The colossal scale of the Boxing Day tsunami – a 9.1 magnitude earthquake under the Indian Ocean displacing 30tn litres of seawater that hit the coasts of mainland Indonesia, Thailand, Sri Lanka and India in waves that rushed at 500mph – would compel even if it were not for the human catastrophe that accompanied its incomparably destructive force. A quarter of a million people were killed. Entire towns and communities were wiped out. Survivors’ stories are uniformly harrowing.
There have been a number of dramas – most notably the Abi Morgan-scripted miniseries Tsunami, the Aftermath in 2006 – but Channel 5’s three-part film, following the minute-by-minute progression of the tsunami from the moment the two tectonic plates 19 miles under the sea finally ruptured at 7.58am on 26 December 2004, is one of only a few documentaries about it. Dr Xand van Tulleken presents the main thrust of the story – travelling to the affected areas as he outlines the terrifying phenomenon’s journey and interviewing those who were caught up in it. Raksha Dave visits scientists who explain the facts behind the waves’ emergence, evolution and effects.
Van Tulleken, a doctor with experience of taking part in humanitarian missions, though not this particular one, is his usual personable self, but his trademark blend of expertise and compassion is overwhelmed by the Channel 5 documentary style. It is best described as requiring that the documentary style get in the way of the documentary at every conceivable stage. In his opening monologue, Van Tulleken noted that the tsunami “killed 250,000 people. Including … 149 Brits.” This evoked the satirical joke used in many comic settings – “A Briton suffered a minor injury during a hurricane in Brazil; 70,000 Brazilians were also killed” – and was a sign of the recurrent tone-deafness to come.
Everything in a not-good documentary must be dramatically headlined, often with exclamations that sound good but make no sense: “In order to understand it – we need to speak to those who witnessed it first-hand.” We must be told what we are going to be told, told it, then told what we have just been told. That goes not just for the entire show, but before and after every ad break too. Tsunami delivered every time. It is exhausting, dull and increasingly disrespectful to a story, especially to stories of loss, which require no emotive underscoring to ensure that everyone Gets It. There are points at which you can virtually hear the director whispering urgently to the cameraman/writer/music editor, “C’mon! I wanna hit ’em right in the feels!”

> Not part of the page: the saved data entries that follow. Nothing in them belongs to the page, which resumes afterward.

(** * Spotify history viewer: a shallow embedding of [spotify_viewer.py]

    The development follows the order of the Python module: the values that
    [json.load] produces, the schema check [validate_content], the two
    formatters [ms_to_min] and [reformat_time], the in-place rewriting done by
    [display_content], the three ranking functions, and the control flow of
    [main] with the text it writes to [stats.txt]. *)

From Stdlib Require Import ZArith Ascii Floats.SpecFloat.
From stdpp Require Import gmap strings list pretty sorting.

#[local] Set Warnings "-register-all,-clear-no-such-hyp".
#[local] Open Scope Z_scope.

(** ** Python values *)

(** What [json.load] can return.  A JSON object becomes a [dict] with string
    keys; key order plays no part in any function modelled below except the
    column order of the table, which is left to the display. *)
Inductive value :=
  | VNone
  | VBool (b : bool)
  | VInt (z : Z)
  | VFloat (f : spec_float)
  | VStr (s : string)
  | VList (l : list value)
  | VDict (d : gmap string value).

(** The result of [type(v)]. *)
Inductive py_type := TNoneType | TBool | TInt | TFloat | TStr | TList | TDict.

#[global] Instance py_type_eq_dec : EqDecision py_type.
Proof. solve_decision. Defined.

Definition type_of (v : value) : py_type :=
  match v with
  | VNone => TNoneType
  | VBool _ => TBool
  | VInt _ => TInt
  | VFloat _ => TFloat
  | VStr _ => TStr
  | VList _ => TList
  | VDict _ => TDict
  end.

(** Truth value of an object, as tested by [if not content]. *)
Definition truthy (v : value) : bool :=
  match v with
  | VNone => false
  | VBool b => b
  | VInt z => negb (z =? 0)
  | VFloat f => match f with S754_zero _ => false | _ => true end
  | VStr s => negb (bool_decide (s = ""))
  | VList l => negb (bool_decide (length l = 0%nat))
  | VDict d => negb (bool_decide (dom d = ∅))
  end.

(** ** Exceptions *)

Inductive py_error :=
  | KeyError | TypeError | ValueError | AttributeError | IndexError
  | UnicodeEncodeError.

(** A call returns, raises, or leaves the fragment of Python covered here
    ([Beyond]): arithmetic and printing of floats, and track or artist names
    that are not strings.  Neither is reachable from [main], since [get_data]
    lets only validated records through. *)
Inductive outcome (A : Type) :=
  | Ok (a : A)
  | Raise (e : py_error)
  | Beyond.
Arguments Ok {A} a.
Arguments Raise {A} e.
Arguments Beyond {A}.

Definition bind {A B} (m : outcome A) (f : A → outcome B) : outcome B :=
  match m with
  | Ok a => f a
  | Raise e => Raise e
  | Beyond => Beyond
  end.

Notation "x ←! m ; k" := (bind m (λ x, k))
  (at level 20, m at level 100, k at level 200, right associativity,
   format "x  ←!  m ;  '/' k").

(** [entry[key]]: subscripting anything but a dict with a string fails with
    [TypeError], a missing key with [KeyError]. *)
Definition getitem (entry : value) (key : string) : outcome value :=
  match entry with
  | VDict d => match d !! key with Some v => Ok v | None => Raise KeyError end
  | _ => Raise TypeError
  end.

(** ** Validation *)

(** [TEMPLATE[0]]. *)
Definition TEMPLATE0 : gmap string value :=
  <["endTime" := VStr ""]> (<["artistName" := VStr ""]>
    (<["trackName" := VStr ""]> (<["msPlayed" := VInt 0]> ∅))).

Definition TEMPLATE : list (gmap string value) := [TEMPLATE0].

(** What [validate_content] does that can be observed: the messages it logs
    and, for each record, the fields on which the comparison of kinds
    (line 108) is evaluated. *)
Inductive event :=
  | Compare (index : nat) (key : string)
  | ErrEmpty
  | ErrKeys (index : nat)
  | ErrType (index : nat) (key : string) (expected received : py_type)
  | InfoMatches.

#[global] Instance event_eq_dec : EqDecision event.
Proof. solve_decision. Defined.

Section Validation.
(** The order in which [for key in template_keys] visits a set of strings:
    fixed within a run, but dependent on the hashes. *)
Variable set_iter : gset string → list string.

(** The inner loop over [template_keys] for the record at [index]:
    [Ok true] when every field has the kind of the template's. *)
Fixpoint check_types (index : nat) (entry template0 : gmap string value)
    (keys : list string) : list event * outcome bool :=
  match keys with
  | [] => ([], Ok true)
  | key :: keys' =>
    match entry !! key, template0 !! key with
    | Some v, Some t =>
      if decide (type_of v ≠ type_of t) then
        ([Compare index key; ErrType index key (type_of t) (type_of v)],
         Ok false)
      else
        let '(tr, r) := check_types index entry template0 keys' in
        (Compare index key :: tr, r)
    | _, _ => ([], Raise KeyError)
    end
  end.
Lemma cc_step_spec fuel m comps K :
  m < n → n ≤ fuel → cc_outer m comps K →
  ∃ comps' K', cc_step fuel Ap Aj (Some (comps, K)) m = Some (comps', K')
    ∧ cc_outer (S m) comps' K'
    ∧ (∀ v, v < n → comps !!! v ≠ (-1)%Z → comps' !!! v = comps !!! v)
    ∧ (∀ v, v < n → comps !!! v = (-1)%Z →
         comps' !!! v = (-1)%Z ∨ comps' !!! v = K).
Proof.
  intros Hm Hfuel [Hlen HK Hrange Hdone Hused Hclosed Hroot].
  cbn [cc_step].
  destruct (Z.eqb_spec (comps !!! m) (-1)) as [Hnew|Hold].
  2:{ exists comps, K. split; [done|]. split; [|split; [done|by left]].
      split; try done; [lia|].
      intros v Hv Hvn. destruct (decide (v = m)) as [->|Hne]; [done|].
      apply Hdone; [lia|done]. }
  assert (HKc : K ≠ (-1)%Z) by lia.
  assert (HKnew : ∀ v, v < n → comps !!! v ≠ K).
  { intros v Hv. destruct (Hrange v Hv); lia. }
  assert (Hinit : cc_inv K m comps [m] (<[m:=K]> comps)).
  { split.
    - by rewrite length_insert.
    - intros v ->%list_elem_of_singleton. split; [done|].
      apply list_lookup_total_insert_eq. lia.
    - intros v Hv Hv0. apply list_lookup_total_insert_ne. congruence.
    - intros v Hv Hv0. destruct (decide (v = m)) as [->|Hne].
      + right. apply list_lookup_total_insert_eq. lia.
      + left. by rewrite list_lookup_total_insert_ne.
    - apply list_lookup_total_insert_eq. lia.
    - intros v Hv Hvc. destruct (decide (v = m)) as [->|Hne].
      + exists 0. by constructor.
      + rewrite list_lookup_total_insert_ne in Hvc by done.
        by destruct (HKnew v Hv).
    - intros u v Hu Huc Hnot Hv. exfalso.
      destruct (decide (u = m)) as [->|Hne].
      + apply Hnot. by left.
      + rewrite list_lookup_total_insert_ne in Huc by done.
        by destruct (HKnew u Hu). }
  destruct (cc_while_spec K m comps HKc fuel [m] (<[m:=K]> comps) Hinit)
    as (comps' & Hrun & [Hlen' _ Hframe' Hfresh' Hm' Hreach' Hclosed']).
  { pose proof (count_of_insert (-1)%Z K comps m ltac:(lia)) as H.
    rewrite decide_True, decide_False in H by done.
    pose proof (count_of_le (-1)%Z comps). simpl. lia. }
  rewrite Hrun. exists comps', (K + 1)%Z. split; [done|].
  split; [|split; [done|done]].
  split.
  - done.
  - lia.
  - intros v Hv. destruct (Hrange v Hv) as [Hv0|Hv0].
    + destruct (Hfresh' v Hv Hv0) as [->| ->]; [by left|right; lia].
    + right. rewrite Hframe'; [lia|done|lia].
  - intros v Hv Hvn. destruct (decide (v = m)) as [->|Hne]; [lia|].
    rewrite Hframe'; [|done|]; apply Hdone; (lia || done).
  - intros l Hl. destruct (decide (l = K)) as [->|Hne].
    + by exists m.
    + destruct (Hused l ltac:(lia)) as (v & Hv & Hvl).
      exists v. split; [done|]. rewrite Hframe'; [done|done|lia].
  - intros u v Hu Hu' Hv.
    destruct (decide (comps !!! u = (-1)%Z)) as [Hu0|Hu0].
    + destruct (Hfresh' u Hu Hu0) as [?|HuK]; [done|].
      apply (Hclosed' u v); try done. apply not_elem_of_nil.
    + assert (Hvn : v < n) by by apply (Hcols u).
      rewrite Hframe'; [by apply (Hclosed u v)|done|].
      by apply (Hclosed u v).
  - intros u v Hu Hv Hu' Huv.
    destruct (decide (comps !!! u = (-1)%Z)) as [Hu0|Hu0].
    + destruct (Hfresh' u Hu Hu0) as [?|HuK]; [done|].
      exists m. split; [by apply Hreach'|].
      apply Hreach'; [done|congruence].
    + rewrite (Hframe' u Hu Hu0) in Huv.
      assert (Hv0 : comps !!! v ≠ (-1)%Z).
      { intros Hv0. destruct (Hfresh' v Hv Hv0) as [Hbad|Hbad];
          rewrite Hbad in Huv; [done|]. by destruct (HKnew u Hu). }
      rewrite (Hframe' v Hv Hv0) in Huv. by apply Hroot.
Qed.
(** On a symmetric graph the two ends of an edge get the same label. *)
Definition cc_edges (comps : list Z) : Prop :=
  ∀ u v, u < n → comps !!! u ≠ (-1)%Z → v ∈ row Ap Aj u →
    comps !!! v = comps !!! u.

Lemma cc_loop_spec fuel comps0 m :
  length comps0 = n → (∀ v, v < n → comps0 !!! v = (-1)%Z) →
  n ≤ fuel → m ≤ n →
  ∃ comps K,
    fold_left (cc_step fuel Ap Aj) (seq 0 m) (Some (comps0, 0%Z))
      = Some (comps, K)
    ∧ cc_outer m comps K
    ∧ (csr_symmetric n Ap Aj → cc_edges comps).
Proof.
  intros Hlen Hall Hfuel. induction m as [|m IH]; intros Hm.
  - exists comps0, 0%Z. split; [done|]. split.
    + split.
      * done.
      * lia.
      * intros v Hv. left. by apply Hall.
      * intros v Hv. lia.
      * intros l Hl. lia.
      * intros u v Hu Hu'. destruct Hu'. by apply Hall.
      * intros u v Hu _ Hu'. destruct Hu'. by apply Hall.
    + intros _ u v Hu Hu'. destruct Hu'. by apply Hall.
  - destruct IH as (comps & K & Hrun & Hout & Hedges); [lia|].
    rewrite fold_left_seq_S, Hrun. change (0 + m) with m.
    destruct (cc_step_spec fuel m comps K ltac:(lia) Hfuel Hout)
      as (comps' & K' & Hstep & Hout' & Hframe & Hfresh).
    exists comps', K'. split; [done|]. split; [done|].
    intros Hsym u v Hu Hu' Hv.
    assert (Hvn : v < n) by by apply (Hcols u).
    pose proof (cco_closed _ _ _ Hout' u v Hu Hu' Hv) as Hv'.
    destruct (decide (comps !!! u = (-1)%Z)) as [Hu0|Hu0].
    + destruct (Hfresh u Hu Hu0) as [?|HuK]; [done|].
      destruct (decide (comps !!! v = (-1)%Z)) as [Hv0|Hv0].
      * destruct (Hfresh v Hvn Hv0) as [?|HvK]; [done|congruence].
      * exfalso. apply Hv0.
        rewrite <- (Hedges Hsym v u Hvn Hv0); [done|by apply Hsym].
    + rewrite (Hframe u Hu Hu0).
      pose proof (Hedges Hsym u v Hu Hu0 Hv) as Huv.
      rewrite Hframe; [done|done|congruence].
Qed.
End ConnectedComponents.

(** X12.  [connected_components] labels every vertex: it returns the
    number [K] of labels, at most the number of vertices; every label on
    return is in [[0, K)], every label in [[0, K)] is in use, and two
    vertices with the same label are both reached from one vertex of the
    graph.  The stack never holds more than one entry per vertex, so [n]
    rounds of its inner loop suffice for each root. *)
Theorem connected_components_labels (n : nat) (Ap Aj : list nat)
    (components : list Z) (fuel : nat) :
  csr_cols_ok n Ap Aj → length components = n → n ≤ fuel →
  ∃ components' K,
    connected_components fuel n Ap Aj components = Some (components', K)
    ∧ length components' = n
    ∧ (0 ≤ K ≤ Z.of_nat n)%Z
    ∧ (∀ v, v < n → (0 ≤ components' !!! v < K)%Z)
    ∧ (∀ l, (0 ≤ l < K)%Z → ∃ v, v < n ∧ components' !!! v = l)
    ∧ (∀ u v, u < n → v < n → components' !!! u = components' !!! v →
         ∃ r, reachable n Ap Aj r u ∧ reachable n Ap Aj r v).
Proof.
  intros Hcols Hlen Hfuel.
  destruct (cc_loop_spec n Ap Aj Hcols fuel (array_fill n (-1)%Z components) n)
    as (comps & K & Hrun & [H1 H2 H3 H4 H5 H6 H7] & _); try done.
  { by rewrite array_fill_length. }
  { intros v Hv. apply array_fill_lookup; lia. }
  exists comps, K. split; [done|]. split; [done|]. split; [done|].
  assert (Hlab : ∀ v, v < n → (0 ≤ comps !!! v < K)%Z).
  { intros v Hv. destruct (H3 v Hv) as [Hbad|?]; [|done].
    by destruct (H4 v Hv Hv). }
  split; [done|]. split; [done|].
  intros u v Hu Hv Huv. apply H7; try done.
  specialize (Hlab u Hu). lia.
Qed.

Lemma connected_components_labels_witness :
  ∃ components' K,
    connected_components 4 4 [0; 1; 2; 3; 4] [1; 0; 3; 2] [9; 9; 9; 9]%Z
      = Some (components', K)
    ∧ length components' = 4
    ∧ (0 ≤ K ≤ 4)%Z
    ∧ (∀ v, v < 4 → (0 ≤ components' !!! v < K)%Z)
    ∧ (∀ l, (0 ≤ l < K)%Z → ∃ v, v < 4 ∧ components' !!! v = l)
    ∧ (∀ u v, u < 4 → v < 4 → components' !!! u = components' !!! v →
         ∃ r, reachable 4 [0; 1; 2; 3; 4] [1; 0; 3; 2] r u
              ∧ reachable 4 [0; 1; 2; 3; 4] [1; 0; 3; 2] r v).
Proof.
  apply (connected_components_labels 4 [0; 1; 2; 3; 4] [1; 0; 3; 2]
           [9; 9; 9; 9]%Z 4).
  - apply csr_cols_okb_sound. vm_compute. reflexivity.
  - reflexivity.
  - lia.
Defined.

(** X13.  On a symmetric graph [connected_components] gives two vertices
    the same label exactly when a path joins them. *)
Theorem connected_components_correct (n : nat) (Ap Aj : list nat)
    (components : list Z) (fuel : nat) :
  csr_cols_ok n Ap Aj → csr_symmetric n Ap Aj →
  length components = n → n ≤ fuel →
  ∃ components' K,
    connected_components fuel n Ap Aj components = Some (components', K)
    ∧ ∀ u v, u < n → v < n →
        (components' !!! u = components' !!! v ↔ reachable n Ap Aj u v).
Proof.
  intros Hcols Hsym Hlen Hfuel.
  destruct (cc_loop_spec n Ap Aj Hcols fuel (array_fill n (-1)%Z components) n)
    as (comps & K & Hrun & [H1 H2 H3 H4 H5 H6 H7] & Hedges); try done.
  { by rewrite array_fill_length. }
  { intros v Hv. apply array_fill_lookup; lia. }
  specialize (Hedges Hsym).
  exists comps, K. split; [done|].
  intros u v Hu Hv. split.
  - intros Huv. destruct (H7 u v Hu Hv) as (r & [d1 Hru] & [d2 Hrv]).
    { by apply H4. } { done. }
    exists (d1 + d2). apply (walk_app n Ap Aj u d1 r); [|done].
    by apply walk_sym.
  - intros [d Hwalk]. induction Hwalk as [|d w v Hwalk IH Hvn Hin]; [done|].
    pose proof (walk_bound n Ap Aj u d w Hwalk) as Hw.
    rewrite (IH Hw). symmetry. apply Hedges; try done. by apply H4.
Qed.

Lemma connected_components_correct_witness :
  connected_components 4 4 [0; 1; 2; 3; 4] [1; 0; 3; 2] [9; 9; 9; 9]%Z
    = Some ([0; 0; 1; 1]%Z, 2%Z)
  ∧ ∃ components' K,
      connected_components 4 4 [0; 1; 2; 3; 4] [1; 0; 3; 2] [9; 9; 9; 9]%Z
        = Some (components', K)
      ∧ ∀ u v, u < 4 → v < 4 →
          (components' !!! u = components' !!! v
           ↔ reachable 4 [0; 1; 2; 3; 4] [1; 0; 3; 2] u v).
Proof.
  split; [reflexivity|].
  apply (connected_components_correct 4 [0; 1; 2; 3; 4] [1; 0; 3; 2]
           [9; 9; 9; 9]%Z 4).
  - apply csr_cols_okb_sound. vm_compute. reflexivity.
  - apply csr_symmetricb_sound. vm_compute. reflexivity.
  - reflexivity.
  - lia.
Defined.

(** ** The colourings built from the parallel kernel *)

(** With [max_iters = 1] the loop of the parallel kernel runs once. *)
Lemma mis_parallel_one_round fuel n Ap Aj active C F x y :
  0 < fuel →
  maximal_independent_set_parallel fuel n Ap Aj active C F x y 1
  = Some ((mis_parallel_round n Ap Aj active C F y x 0).1.1,
          (mis_parallel_round n Ap Aj active C F y x 0).1.2).
Proof.
  intros Hfuel. destruct fuel as [|fuel]; [lia|].
  unfold maximal_independent_set_parallel. cbn [mis_parallel_while].
  change (true && ((1 =? -1)%Z || (0 <? 1)%Z)) with true. cbv iota.
  destruct (mis_parallel_round n Ap Aj active C F y x 0) as [[x1 N1] flag1].
  cbn [fst snd].
  destruct fuel as [|fuel]; cbn [mis_parallel_while];
    change ((1 =? -1)%Z || (0 + 1 <? 1)%Z) with false;
    by rewrite andb_false_r.
Qed.

Lemma reset_demoted_spec n x :
  length (reset_demoted n x) = length x
  ∧ ∀ w, reset_demoted n x !!! w
         = if decide (w < n ∧ x !!! w = (-2)%Z) then (-1)%Z else x !!! w.
Proof.
  unfold reset_demoted. induction n as [|n IH].
  - split; [done|]. intros w. rewrite decide_False; [done|]. lia.
  - rewrite fold_left_seq_S. change (0 + n) with n.
    destruct IH as [IHlen IH].
    set (x1 := fold_left _ (seq 0 n) x) in *.
    assert (Hn : x1 !!! n = x !!! n).
    { rewrite IH. rewrite decide_False; [done|]. lia. }
    rewrite Hn. destruct (Z.eqb_spec (x !!! n) (-2)) as [E|E].
    + split; [by rewrite length_insert|]. intros w.
      destruct (decide (w = n)) as [->|Hne].
      * rewrite decide_True by (split; [lia|done]).
        destruct (decide (n < length x1)) as [Hlt|Hge].
        -- by rewrite list_lookup_total_insert_eq.
        -- rewrite list_insert_ge by lia. rewrite Hn.
           rewrite list_lookup_total_alt, lookup_ge_None_2 in E by lia.
           rewrite list_lookup_total_alt, lookup_ge_None_2 by lia.
           simpl in *. done.
      * rewrite list_lookup_total_insert_ne by done. rewrite IH.
        destruct (decide (w < n ∧ x !!! w = (-2)%Z)) as [[? ?]|Hno].
        -- rewrite decide_True; [done|]. split; [lia|done].
        -- rewrite decide_False; [done|]. intros [? ?]. apply Hno. split; [lia|done].
    + split; [done|]. intros w. rewrite IH.
      destruct (decide (w < n ∧ x !!! w = (-2)%Z)) as [[? ?]|Hno].
      * rewrite decide_True; [done|]. split; [lia|done].
      * rewrite decide_False; [done|]. intros [? ?]. apply Hno.
        split; [|done]. destruct (decide (w = n)) as [->|?]; [done|lia].
Qed.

If you get past that, it’s a perfectly serviceable piece of work. The first episode covered the 98 minutes from the moment the earthquake happened (“Zero hour!”). Journalist Dendy Montgomery and his wife were living in Banda Aceh, Indonesia, which was hit first. “The walls were like rubber … the land is kind of like porridge,” he recalls. He and his wife went out with a camera and captured some of the little footage we have of the earthquake as it happened. Nevertheless, Raksha Dave is dutifully sent to an earthquake simulator at Southampton University to find out what a 9.1 magnitude quake feels like. Except the table she sits at is fixed to the floor for safety’s sake and they are only allowed to take the simulation up to seven on the scale, for 10 seconds. “Gosh,” she says afterwards. “I think there would be panic.” A triple whammy of pointlessness.
Luke Simon, his brother Piers and their friend Sophie were teaching and holidaying in Koh Phi Phi, Thailand, and found themselves caught in the first wave and scrambling to get up on to a roof as Sophie was hit by debris. The Chroston family were holidaying in Phuket, and Becca’s science-teacher father realised that the sight of the tide apparently going out meant a tidal wave was on its way. He didn’t, in fact, panic, but sent his family off to higher ground then ran down the beach warning others.
The next episode follows the tsunami’s journey to Sri Lanka – and the second wave that not even Becca’s dad knew was coming. There is no need for confected drama or any kind of simulation here.